End Polio
 
I acknowledge that I am here on Wiradjuri Land and I pay respects to their elders both past and present.
 
Thank you for your hospitality and welcoming Michael and me at your club!
 
I am here to ask you to help End Polio!
 
Rotarians like ourselves, are here because we care. We have common goals that we strive to reach personally as well with our club. Your goals may be similar to other clubs, may be vastly different but we work together to achieve better outcomes locally and further afield.
 
I was born in 1951 and I was brought into a world that had first world medicine and vaccines. My father as a 5 year old in the 1920s survived the Diphtheria epidemic in NYC because he had a hospital to go to with staff that could keep his airway open.
 
I remember some kids at school in callipers and I remember hearing those whispers of my mother and the other mums in the neighbourhood speaking about such and such a child in an ‘iron lung’, I remember so vividly! Also I have a cousin here in Australia who always walked with a limp because she contracted polio out in a regional area, not getting vaccinated in time; the vaccine was a relatively new medicine. I remember the taste of the sweet pink-stained sugar cube....yes I can say, like others, I do re-member polio. I am so thankful that it is for my children’s sake and my grandchildren’s sake, it’s just a memory.
 
In 1979 under the Rotary Foundation Health, Hunger and Humanity program, Rotary immunised more than 6,000,000 Pilipino children. The International President John Germ, (whose own dad contracted Polio and was unable to support his family) plans to finish the work that Rotary, the primary fundraiser, along with the WHO and UNICEF began in 1988. This was when Rotary Foundation made a commitment to the goal of eradicating Polio worldwide.
 
Rotary’s End Polio campaign is supported by the Bill and Melinda Gates foundation so we can get rid of this disease in the last remaining pockets in the world once and for all.
 
Some more current info on the infection in the world so far-
 
Four countries: Pakistan, Afghanistan, India and Nigeria up till just a few years ago all were infected and now:
India is now Polio free since 2014-No recorded cases
Nigeria had 6 cases in 2014 and now polio free since the start of 2016
May 2016
Afghanistan went from 28 (2014) and now has only 5 recorded cases
Pakistan went from 306 (2014) to 11 this year
 
To date this year there have only been 16 recorded cases in the world.
 
A country or region is not declared polio free until 3 years have passed without any recorded cases. Once that occurs then vaccinations must continue for every new child born, as it is here in our own Australia until it is totally gone, much like the small pox vax that we had been given but now it is eradicated, no one has those little circular marks on  upper arm or thigh.
 
I am not here to tell you what to do with your hard earned money and where it should go, I am here to ask you to contribute to the success of the End Polio campaign.
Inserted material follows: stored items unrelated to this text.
(** C20: webget, from [main] on, whatever the command line says, whatever the
    kernel answers and in whatever way the calls of the two threads interleave,
    if the kernel carries the bytes of the socket pair in order and the segments
    that arrive are those of one peer that keeps to the window, or resets
    ([good_world] of Programs.v).  [main] leaves with [EXIT_FAILURE] behind the
    usage or an exception, or it connects to the host and starts the thread.
    The response that it then prints is a prefix of the peer's stream, and the
    bytes that the thread took from it are a prefix of the request, cut to 1023
    bytes; while the thread goes on, they are the outbound stream of its
    connection, unless that was reset. *)
Theorem webget_faithful (what : fault -> list byte) (S : list byte) (pisn : WrappingInt32) (Kinv : view -> Prop) (fuel : nat)
    (port_rnd rnd : Z) (argv : list (list byte)) (s : sys view)
    (Hpisn : wi_ok pisn)
    (Hargv : argv <> [])
    (Hstart : log (kern s) = [])
    (Hworld : forall host sk addr s', arg argv 1 = Ok host -> web_socket host s = Ok ((sk, addr), s') -> good_world S pisn Kinv sk socket_config s') :
  match web_main what fuel port_rnd rnd argv s with
  | Fail _ => False
  | Ok (Left code _) => code = EXIT_FAILURE
  | Ok (Went (is_open, rules, w1)) =>
      let tfd := number w1.1 (_thread_data w1.2) in
      is_open = true -> forall host path resp over wb h a b g,
      threads_run (fetches host path resp w1) rules w1 over wb h a b g ->
      (exists n, resp = ztake n S)
      /\ bytes_read tfd (h ++ g) `prefix_of` ztake (kBufferSize - 1) (formatted host path)
      /\ consumed (kern wb.1) tfd = bytes_read tfd (h ++ g)
      /\ (over = false -> connection_up S pisn socket_config tfd wb)
  end.
Proof.
  unfold web_main. assert (0 < zlen argv) as Hl.
  { destruct argv; [done|]. rewrite zlen_cons. pose proof (zlen_nonneg argv). lia. }
  rewrite (proj2 (Z.leb_gt _ _)) by lia. destruct (arg_ok argv 0) as [argv0 ->]; [lia|]. cbn [mbind res_bind].
  destruct (Z.eqb_spec (zlen argv) 3) as [H3|]; [|done]. cbn [negb]. destruct (arg_ok argv 1) as [host Eh]; [lia|]. rewrite Eh. cbn [mbind res_bind].
  pose proof (wp_web_socket host s) as Hs. unfold wp in Hs. specialize (fun sk addr s' => Hworld host sk addr s' Eh).
  destruct (web_socket host s) as [[[sk addr] s']|f]; cbn [mbind res_bind tried]; [|by rewrite stops_thrown by (by left)].
  destruct Hs as (base & _ & Haddr & _ & Hc). specialize (Hworld sk addr s' eq_refl).
  assert (Hc' : forall c, base_wf c -> constructed s sk c s') by (intros c Hb; split; [exact Hb|exact Hc]). clear Hc.
  pose proof (web_connect_open fuel addr port_rnd rnd (s', sk) Haddr) as Ho.
  destruct (cs144_connect fuel addr port_rnd rnd [] (s', sk)) as [[[is_open rules] w1]|f]; cbn [mbind res_bind tried].
  2: { assert (thrown f = true) as ->; [|done]. destruct Ho as [Ho|(c & Hb & Eo)]; [apply stops_thrown; by left|].
       exact (open_thrown S pisn Kinv sk socket_config c true fuel rnd s s' f Hpisn Hstart (Hc' c Hb) Hworld Eo). }
  destruct Ho as (c & Hb & Eo). intros -> host' path resp over wb h a b g Hrun.
  destruct (main_history S pisn Kinv sk socket_config c true fuel rnd s s' _ rules w1 over wb h a b g Hpisn Hstart (Hc' c Hb) Hworld Eo Hrun)
    as (afd & m & x & [Hnd Hofd] & Hm & Hr & Hidle & Hup & (Hx & Hxf) & _).
  set (tfd := number w1.1 (_thread_data w1.2)) in *. set (ofd := number w1.1 (owner w1.2)) in *.
  destruct Hrun as [_ Hfetch _ _ Hg Hp]. pose proof (fetches_spec host' path resp w1 a x Hx Hfetch) as Hdid.
  assert (ofd <> tfd /\ ofd <> afd) as [Hot Hoa] by (apply (numbers_differ _ _ _ Hnd); right; right; left).
  destruct (Hdid ofd) as [Dw Dr]. destruct (Hdid tfd) as [Tw Tr]. rewrite Hxf, Z.eqb_refl in Dw, Dr.
  rewrite Hxf, (proj2 (Z.eqb_neq _ _) Hot) in Tw, Tr.
  destruct (fetch_history S ofd tfd h a b g m (req_str host' path) resp) as (R1 & R2 & R3); try done; [by apply Hidle|].
  rewrite <-req_str_eq. split_and!; [exact R1|exact R2|by rewrite R3|exact Hup].
Qed.
End whole.

(** ** Witness *)

(** A fetch from 10.0.0.2.  The TUN device (descriptor 5) gives the peer's SYN in
    the first [n] calls and then a datagram with the bytes "ab"; descriptor 4
    gives the request, once, and [poll] does not find it readable in the first
    [m] calls; everything else is as in the machine in memory. *)
Definition server_base : FdAdapterBase Address :=
  mkFdAdapterBase (mkAddress 16 (sockaddr_in 167772162 0 ++ zreplicate 112 x00))
    (mkAddress 16 (sockaddr_in 2852032521 1234 ++ zreplicate 112 x00)) 0 0 false.
Definition in_ip (seg : TCPSegment) : list byte :=
  match wrap_tcp_in_ip server_base seg with
  | Ok (d, _) => match IPv4Datagram.serialize d with Ok bl => concatenate bl | Fail _ => [] end
  | Fail _ => []
  end.
Definition first_ip : list byte := in_ip (segment_of first_datagram).
Definition second_ip : list byte := in_ip (segment_of sample_datagram).
Definition web_request : list byte := req_str (bytes "10.0.0.2") (bytes "/").

Definition at_web (n m : nat) (h : history) {R} (c : syscall R) : R -> R :=
  match c in syscall R return R -> R with
  | Poll fds _ => fun r =>
      if Nat.ltb (length h) m
      then (mkRet 1 0, zip_with (fun p x => if p_fd p =? 4 then Z.land x POLLOUT else x) fds r.2) else r
  | Read fd size => fun r =>
      if fd =? 5 then
        let data := ztake size (if Nat.ltb (length h) n then first_ip else second_ip) in (mkRet (zlen data) 0, data)
      else if fd =? 4 then
        let data := ztake size (if bool_decide (bytes_read 4 h = []) then web_request else []) in (mkRet (zlen data) 0, data)
      else r
  | _ => fun r => r
  end.

Definition web_oracle (n m : nat) (k : machine) : oracle := fun R h c => at_web n m h c (answer c (replay k h)).1.

(** What the two descriptors give is short. *)
Lemma web_data n (h : history) size (d : list byte) :
  d = (if Nat.ltb (length h) n then first_ip else second_ip) \/ d = (if bool_decide (bytes_read 4 h = []) then web_request else []) ->
  (0 <= size -> zlen (ztake size d) <= size) /\ 0 <= zlen (ztake size d) < M31.
Proof.
  intros Hd. assert (zlen d < M31) as Hs.
  { destruct Hd as [-> | ->]; [destruct (Nat.ltb _ _); by vm_compute|case_bool_decide; by vm_compute]. }
  clear Hd. unfold zlen, ztake in *. rewrite length_take. split; [intros; lia|]. split; [lia|]. eapply Z.le_lt_trans; [|exact Hs]. lia.
Qed.

Lemma web_lawful n m k : lawful (web_oracle n m k).
Proof.
  split; intros R c h; unfold web_oracle.
  - pose proof (answers_ok R c (replay k h)) as Ha. destruct c; try exact Ha; cbn [answer_ok at_web fst snd] in *.
    + destruct (fd =? 5); [|destruct (fd =? 4); [|exact Ha]]; cbn [fst snd rv]; intros Hc.
      * split; [apply (web_data n h count _ (or_introl eq_refl)), Hc|reflexivity].
      * split; [apply (web_data n h count _ (or_intror eq_refl)), Hc|reflexivity].
    + destruct (Nat.ltb _ _); [cbn [snd]; rewrite length_zip_with; lia|exact Ha].
  - pose proof (returns_int R c (replay k h)) as Ha. destruct c; try exact Ha; cbn [status at_web].
    + destruct (fd =? 5); [|destruct (fd =? 4); [|exact Ha]]; cbn [fst rv].
      * pose proof (proj2 (web_data n h count _ (or_introl eq_refl))) as Hd. revert Hd. generalize (ztake count (if Nat.ltb (length h) n then first_ip else second_ip)). intros; lia.
      * pose proof (proj2 (web_data n h count _ (or_intror eq_refl))) as Hd. revert Hd. generalize (ztake count (if bool_decide (bytes_read 4 h = []) then web_request else [])). intros; lia.
    + destruct (Nat.ltb _ _); [cbn; lia|exact Ha].
  - pose proof (errno_set R c (replay k h)) as Ha. destruct c; try exact Ha; cbn [status at_web].
    + destruct (fd =? 5); [|destruct (fd =? 4); [|exact Ha]]; cbn [fst rv err].
      * generalize (ztake count (if Nat.ltb (length h) n then first_ip else second_ip)). intros l Hl. pose proof (zlen_nonneg l). lia.
      * generalize (ztake count (if bool_decide (bytes_read 4 h = []) then web_request else [])). intros l Hl. pose proof (zlen_nonneg l). lia.
    + destruct (Nat.ltb _ _); [cbn; lia|exact Ha].
Qed.

Definition web_machine : machine := mkMachine ∅ ∅ ∅ [] 100 0.
Definition web_world : oracle := web_oracle 15 27 web_machine.
Definition web_start : sys view := mkSys (mkView [] web_world (web_lawful _ _ _)) ∅ ∅ 0.
Definition web_argv : list (list byte) := [bytes "webget"; bytes "10.0.0.2"; bytes "/"].

Definition web_kinv (v : view) : Prop := world_of v = web_world /\ exists i, bytes_read 4 (log v) = ztake i web_request.

Lemma web_read_4 h size : bytes_in (Read 4 size) 4 (web_world _ h (Read 4 size))
  = ztake size (if bool_decide (bytes_read 4 h = []) then web_request else []).
Proof.
  unfold web_world, web_oracle, at_web. change (4 =? 5) with false. change (4 =? 4) with true. cbn [bytes_in fst snd rv].
  rewrite Z.eqb_refl. rewrite (proj2 (Z.leb_le _ _)) by apply zlen_nonneg. reflexivity.
Qed.

Lemma web_kinv_closed R (c : syscall R) v : web_kinv v -> web_kinv (answer c v).2.
Proof.
  intros (Hw & i & Hb). split; [exact Hw|]. change (log (answer c v).2) with (log v ++ [mkEvent R c (world_of v R (log v) c)]).
  rewrite Hw, bytes_read_app. unfold bytes_read at 2. cbn [map concat]. unfold event_in. cbn [ev_call ev_answer]. rewrite app_nil_r.
  destruct c; cbn [bytes_in]; try (rewrite app_nil_r; by exists i).
  destruct (Z.eqb_spec fd 4) as [->|Hne]; [|cbn [andb]; rewrite app_nil_r; by exists i].
  pose proof (web_read_4 (log v) count) as E. cbn [bytes_in] in E. rewrite Z.eqb_refl in E. rewrite E. clear E.
  case_bool_decide as Hn; [rewrite Hn; by exists count|]. exists i. rewrite Hb. unfold ztake at 2. rewrite take_nil. apply app_nil_r.
Qed.

(** The segment in an IPv4 datagram. *)
Definition ip_segment (raw : list byte) : TCPSegment :=
  match IPv4Datagram.parse ipv4_datagram_default (of_string raw) with
  | Ok (_, d) =>
    match to_buffer (IPv4Datagram.payload d) with
    | Ok pb => match TCPSegment.parse tcp_segment_default pb (pseudo_cksum (IPv4Datagram.header d)) with
               | Ok (_, seg) => seg
               | Fail _ => tcp_segment_default
               end
    | Fail _ => tcp_segment_default
    end
  | Fail _ => tcp_segment_default
  end.

Lemma tun_read_segment `{Libc} raw b seg b' : tun_read raw b = Ok (Some seg, b') -> seg = ip_segment raw.
Proof.
  unfold tun_read, ip_segment. intros E. destruct (IPv4Datagram.parse _ _) as [[r d]|]; [|done]. cbn [mbind res_bind] in E.
  destruct (negb _); [done|]. unfold unwrap_tcp_in_ip in E.
  destruct (wrong_address b _ (TCPOverIP.source b)) as [[|]|]; [done| |done]. cbn [mbind res_bind] in E.
  destruct (wrong_address b _ (TCPOverIP.destination b)) as [[|]|]; [done| |done]. cbn [mbind res_bind] in E.
  destruct (negb (proto _ =? _)); [done|]. destruct (to_buffer _) as [pb|]; [|done]. cbn [mbind res_bind] in E.
  destruct (TCPSegment.parse _ _ _) as [[r' sg]|]; [|done]. cbn [mbind res_bind] in E.
  destruct (negb (bool_decide _)); [done|]. destruct (port (TCPOverIP.source b)) as [our_port|]; [|done]. cbn [mbind res_bind] in E.
  destruct (negb (dport _ =? _)); [done|]. destruct (listening b && _); [done|].
  match type of E with (?m ≫= _) = _ => destruct m as [b1|]; [|done] end. cbn [mbind res_bind] in E.
  destruct (port (TCPOverIP.destination b1)) as [peer_port|]; [|done]. cbn [mbind res_bind] in E.
  destruct (negb _); [done|]. by injection E as -> _.
Qed.

Lemma tun_adapter_read_segment {K} `{KernelLaws K} `{Libc} (t t' : TunAdapter) (s s' : sys K) seg y :
  wrappers s !! _tun t = Some y -> tun_adapter_read t s = Ok ((Some seg, t'), s') ->
  seg = ip_segment (answer (Read (_fd y) BUFFER_SIZE) (kern s)).1.2.
Proof.
  intros Hy Er. unfold tun_adapter_read, mbind, M_bind, FileDescriptor.read in Er. rewrite (read_into_eq _ _ SIZE_MAX s y Hy) in Er by done.
  change (Z.min BUFFER_SIZE SIZE_MAX) with BUFFER_SIZE in Er.
  destruct (answer (Read (_fd y) BUFFER_SIZE) (kern s)) as [[r data] k]. cbn [fst snd]. destruct (0 <=? rv r); [|done].
  unfold lift in Er. destruct (tun_read data (tun_base t)) as [[o b]|] eqn:E; [|done]. cbn in Er. injection Er as -> _ _.
  by eapply tun_read_segment.
Qed.

Lemma web_starts_stream h fd : fd = 5 -> starts_stream (ip_segment (web_world _ h (Read fd BUFFER_SIZE)).2).
Proof.
  intros ->. unfold web_world, web_oracle, at_web. change (5 =? 5) with true. cbn [snd].
  destruct (Nat.ltb (length h) 15); (split; [by vm_compute|split; [split; [by vm_compute|done|by vm_compute]|by vm_compute]]).
Qed.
I am asking you to contribute $26.50, why this amount? Well it is the amount; (in US dollars) that was the first donation to the Rotary Foundation 100 years ago!
 
If you could all take a moment to think about what $26.50 can do for you...a lunch out, or a few groceries, for you blokes maybe a hair cut... what $26.50 can do for the End Polio is this....
 
Every $ that we donate, is matched by $2.00 from the Bill and Melinda Gates Foundation. Your $26.50 donation with the Gates Foundation $53 will provide $79.50
 
We have estimated that one dose of the vaccine is about $2...then there are all the other supporting items- vests, carrier bags for vaccines, vaccines and the purple markers to mark each child’s finger to show that they have been vaccinated.
 
So now I put to your club: if you can donate $2,650 which is 26.50 x 100 years of Foundation, just think how much that could do with the matching $2 for every $ from the Gates Foundation
 
Thank you for considering putting an end to this preventable disease.... and making it just a memory for all.